Task to complete
Find each line of the material below in which the word "Hone" occurs, and return it.
_ _ _ _ _
Lemma run_reward_means (rl dl : nat) (li : Z) (self0 : t) (calls : list call) :
  (0 < rl)%nat ->
  buffers rl dl self0 ->
  log_interval self0 = li ->
  iterations self0 = 0%Z ->
  tensorboard_writer self0 = [] ->
  buffer_items self0 "reward" = [] ->
  forall self : t,
    run self0 calls = Returned self ->
    iterations self = Z.of_nat (length (rewards_of calls))
    /\ tagged "reward-mean" self
       = map (reward_mean_at rl (rewards_of calls))
             (logging_steps li (length (rewards_of calls))).
Proof.
  intros Hrl Hb0 Hli0 Hit0 Hw0 Hr0.
  induction calls as [| c calls IH] using rev_ind; intros self Hrun.
  - cbn in Hrun. injection Hrun as <-. unfold tagged. rewrite Hw0, Hit0.
    split; reflexivity.
  - rewrite run_app in Hrun.
    destruct (run self0 calls) as [s | e s] eqn:Hs; [| discriminate].
    destruct (IH s eq_refl) as [Hit Htag].
    assert (Hb : buffers rl dl s).
    { pose proof (proj1 (run_outcome rl dl calls self0 Hb0)) as Hb.
      rewrite Hs in Hb. exact Hb. }
    assert (Hlis : log_interval s = li).
    { pose proof (proj1 (proj2 (run_outcome rl dl calls self0 Hb0))) as H.
      rewrite Hs in H. cbn [state_of] in H. congruence. }
    destruct (run_windows rl dl calls self0 s Hb0 Hs) as [Hwin _].
    rewrite Hr0 in Hwin. cbn [app] in Hwin.
    destruct Hb as (dr & dd & Hrd & Hmr & _ & Hlr & _).
    assert (Hdr : items dr = window rl (rewards_of calls)).
    { unfold buffer_items in Hwin. rewrite Hrd in Hwin. exact Hwin. }
    cbn [run] in Hrun. rewrite rewards_of_app.
    set (rs := rewards_of calls) in *.
    destruct c as [step logs | step logs]; cbn [invoke] in Hrun.
    + rewrite (on_step_end_eq s step logs dr dd Hrd) in Hrun.
      destruct (logs !! "reward") as [r |] eqn:Hr; [| discriminate].
      cbv zeta in Hrun.
      destruct (log_interval s =? 0)%Z; [discriminate |].
      injection Hrun as <-.
      assert (Hone : rewards_of [step_end step logs] = [r]).
      { unfold rewards_of. cbn. rewrite Hr. reflexivity. }
      rewrite Hone, length_app. cbn [length iterations].
      split; [lia |].
      unfold tagged in *. cbn [tensorboard_writer].
      rewrite List.filter_app, Htag.
      replace (length rs + 1)%nat with (S (length rs)) by lia.
      rewrite logging_steps_S, map_app. f_equal.
      * apply List.map_ext_in. intros i Hi.
        apply logging_steps_range in Hi.
        unfold reward_mean_at. f_equal. f_equal. f_equal.
        rewrite take_app_le by lia. reflexivity.
      * rewrite Hit, Hlis.
        destruct (Z.of_nat (length rs) mod li =? 0)%Z; [| reflexivity].
        rewrite tagged_reward_means_of
          by (apply deque_append_nonempty; lia).
        cbn [map]. unfold reward_mean_at. f_equal. f_equal. f_equal.
        rewrite Nat2Z.id.
        rewrite take_ge by (rewrite length_app; cbn; lia).
        rewrite <- window_app. fold rs. rewrite <- Hdr.
        rewrite <- (deque_append_window rl (items dr) r) by exact Hlr.
        unfold append. cbn [items maxlen]. rewrite Hmr. reflexivity.
    + rewrite (on_episode_end_eq s step logs dr dd Hrd) in Hrun.
      destruct (logs !! "nb_episode_steps") as [n |] eqn:Hn; [| discriminate].
      injection Hrun as <-.
      assert (Hone : rewards_of [episode_end step logs] = []) by reflexivity.
      rewrite Hone, app_nil_r. cbn [iterations].
      split; [exact Hit |].
      unfold tagged in *. cbn [tensorboard_writer]. exact Htag.
Qed.

(** X17: every logged "reward-mean" is taken over the running window it
    is meant for: with a reward buffer of length [N >= 1], the summary
    written by the [on_step_end] call number [i] (counted from 0,
    [i % log_interval == 0]) carries step [i] and, as a 32-bit float, what
    [np.mean] makes of exactly the last [min (i + 1) N] rewards handed over
    up to and including that call, oldest first; this for every way
    [np.mean] and the conversion round. *)
Theorem tensorboard_reward_means
        (log_interval reward_buffer_length episode_duration_buffer_length : Z)
        (self0 self : t) (calls : list call) :
  __init__ log_interval reward_buffer_length episode_duration_buffer_length
  = Ok self0 ->
  (0 < reward_buffer_length)%Z ->
  run self0 calls = Returned self ->
  tagged "reward-mean" self
  = map (reward_mean_at (Z.to_nat reward_buffer_length) (rewards_of calls))
        (logging_steps log_interval (length (rewards_of calls))).
Proof.
  intros Hinit Hrl Hrun.
  destruct (init_buffers _ _ _ _ Hinit) as (Hb0 & Hit0 & Hli0).
  assert (Hfresh : tensorboard_writer self0 = []
                   /\ buffer_items self0 "reward" = []).
  { rewrite (init_fresh _ _ _ _ Hinit). split; reflexivity. }
  destruct Hfresh as [Hw0 Hr0].
  assert (Hrl' : (0 < Z.to_nat reward_buffer_length)%nat) by lia.
  exact (proj2 (run_reward_means _ _ log_interval self0 calls
                  Hrl' Hb0 Hli0 Hit0 Hw0 Hr0 self Hrun)).
Qed.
_ _ _ _ _
Answer box
      assert (Hone : rewards_of [step_end step logs] = [r]).
      rewrite Hone, length_app. cbn [length iterations].
      assert (Hone : rewards_of [episode_end step logs] = []) by reflexivity.
      rewrite Hone, app_nil_r. cbn [iterations].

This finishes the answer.